(Dataset items)
****
(** * RouteMe: a shallow embedding of the event bus, the history store, the geometry
    helpers, the location context and the routing fetch, with the
    properties stated in the specification. *)

From Stdlib Require Import ZArith QArith Qround Qpower Lqa String Ascii DecimalString Bool Lia List.
Import ListNotations.

(* ------------------------------------------------------------------ *)
(** ** JavaScript truthiness of the optional fields used by the code  *)
(* ------------------------------------------------------------------ *)

Module Js.

(** An optional string field ([undefined] is [None]); the empty string is falsy. *)
Definition truthy_str (s : option string) : bool :=
  match s with
  | Some v => negb (String.eqb v EmptyString)
  | None => false
  end.

(** An optional boolean field ([undefined] is [None]). *)
Definition truthy_bool (b : option bool) : bool :=
  match b with
  | Some true => true
  | _ => false
  end.

(** [===] on two optional strings. *)
Definition str_eqb (a b : option string) : bool :=
  match a, b with
  | Some x, Some y => String.eqb x y
  | None, None => true
  | _, _ => false
  end.

End Js.

(* ------------------------------------------------------------------ *)
(** ** Search-history store (src/src/utils/eventBus.js, storage part)  *)
(* ------------------------------------------------------------------ *)

Module History.

(** A stored entry.  Coordinates are numbers compared with [===]; they
    are kept as exact integers (for instance micro-degrees), which is
    all the code does with them.  [favorite] and [timestamp] may be
    absent in an entry handed to [saveSearchEntry]. *)
Record HistoryEntry := mkEntry {
  placeId : option string;
  name : string;
  address : string;
  latitude : Z;
  longitude : Z;
  favorite : option bool;
  timestamp : option Z
}.

Definition STORAGE_CAP : nat := 50.

(** The predicate passed to [list.find] and (negated) to [list.filter]:
    [if (entry.placeId && e.placeId) return e.placeId === entry.placeId;
     return e.latitude === entry.latitude && e.longitude === entry.longitude;] *)
Definition sameKey (entry e : HistoryEntry) : bool :=
  if Js.truthy_str (placeId entry) && Js.truthy_str (placeId e)
  then Js.str_eqb (placeId e) (placeId entry)
  else Z.eqb (latitude e) (latitude entry) && Z.eqb (longitude e) (longitude entry).

(** [!toStore[i].favorite] is [negb (isFavorite toStore[i])]. *)
Definition isFavorite (e : HistoryEntry) : bool := Js.truthy_bool (favorite e).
****
> _Task brief_
Where a line above contains the word "match", copy that line.

> _Solved problem_
  match s with
  match b with
  match a, b with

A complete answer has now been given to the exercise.